Parmi ces candidats, tous ont quelques particularités. L’Islande est le seul candidat à avoir un niveau de vie supérieur à la moyenne européenne. Mais la récente majorité élue à l’Assemblée n’est pas particulièrement pressée de signer son adhésion. Les Islandais sont très attachés à leur souveraineté et s’ils se sont rapprochés de l’Union européenne lorsqu’ils étaient en pleine crise en 2008, ils ont rapidement constaté qu’ils pouvaient finalement s’en sortir seuls.

La Turquie est également un cas à part. Elle est beaucoup plus étendue et aurait donc un fort impact tant démographique qu’économique sur l’UE. Concrètement, si la Turquie rentre dans l’Union européenne, cela doit impérativement être un succès. Mais depuis 2010, les négociations n’avancent pas et la crise politique actuelle va de nouveau freiner le processus.

Quant à la Serbie, elle reste très pauvre et abrite de nombreux réseaux de criminels organisés. Les souvenirs de la guerre sont très vifs parmi la population et la corruption y est tenace.
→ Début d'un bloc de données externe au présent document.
(** [strings.TrimRightFunc] *)
Definition TrimRightFunc (s : gostring) (f : Z → bool) : gostring :=
  let i := lastIndexFunc s f false in
  let i :=
    if (0 <=? i) && (Utf8.RuneSelf <=? Utf8.at_ s (Z.to_nat i))
    then i + snd (Utf8.DecodeRuneInString (from s i))
    else i + 1 in
  upto s i.

(** [strings.TrimFunc] *)
Definition TrimFunc (s : gostring) (f : Z → bool) : gostring :=
  TrimRightFunc (TrimLeftFunc s f) f.

(** The table [asciiSpace]. *)
Definition asciiSpace (c : ascii) : bool :=
  let b := byte c in
  (b =? 9) || (b =? 10) || (b =? 11) || (b =? 12) || (b =? 13) || (b =? 32).

(** Outcome of a loop that may return from the enclosing function. *)
Inductive scan :=
  | Return (r : gostring)
  | Break (i : Z).

(** First loop of [TrimSpace]: the first ASCII non-space byte, falling
    back to [TrimFunc] on a non-ASCII byte. *)
Fixpoint trimSpace_start (s rest : gostring) (start : Z) : scan :=
  match rest with
  | [] => Break start
  | c :: rest' =>
      if Utf8.RuneSelf <=? byte c
      then Return (TrimFunc (from s start) Unicode.IsSpace)
      else if asciiSpace c then trimSpace_start s rest' (start + 1)
      else Break start
  end.

(** Second loop of [TrimSpace], from the end down to [start]; [rrest] is
    [s[start:stop]] read backwards. *)
Fixpoint trimSpace_stop (s : gostring) (start : Z) (rrest : gostring)
    (stop : Z) : gostring :=
  match rrest with
  | [] => slice s start stop
  | c :: rrest' =>
      if Utf8.RuneSelf <=? byte c
      then TrimRightFunc (slice s start stop) Unicode.IsSpace
      else if asciiSpace c then trimSpace_stop s start rrest' (stop - 1)
      else slice s start stop
  end.

(** [strings.TrimSpace] *)
Definition TrimSpace (s : gostring) : gostring :=
  match trimSpace_start s s 0 with
  | Return r => r
  | Break start => trimSpace_stop s start (reverse (from s start)) (len s)
  end.

(** [strings.Join] with a one-byte separator. *)
Fixpoint Join (lines : list gostring) (c : ascii) : gostring :=
  match lines with
  | [] => []
  | [line] => line
  | line :: lines' => line ++ c :: Join lines' c
  end.

(** A byte that is ASCII and is not white space. *)
Definition solid (c : ascii) : bool :=
  (byte c <? Utf8.RuneSelf) && negb (asciiSpace c).

End GoStrings.

(** ** Packages path and path/filepath *)
Module GoPath.

(** The loop [for len(path) > 0 && path[len(path)-1] == '/'] of
    [path.Base], which removes the trailing slashes. *)
Fixpoint stripTrailingSlashes (path : gostring) : gostring :=
  match path with
  | [] => []
  | c :: path' =>
      match stripTrailingSlashes path' with
      | [] => if bool_decide (c = "/"%char) then [] else [c]
      | kept => c :: kept
      end
  end.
D’autre part, le gouvernement populiste au pouvoir est très proche de Moscou et donc beaucoup moins de Bruxelles.

L’Albanie n’est pas encore candidate officielle. Egalement très pauvre, ses réseaux de criminels sont très forts. Néanmoins, elle a joué un rôle performant auprès de la commission européenne et c’est ainsi qu’elle a obtenu son statut de candidat potentiel. Je recommande leur cabinet de lobbying…

Pour finir, le Kosovo est également un cas à part puisque son indépendance n’est pas reconnue pour cinq membres de l’Union européenne bien que la chef de la diplomatie européenne, Catherine Ashton, ait contribué à l’amélioration des relations avec la Serbie.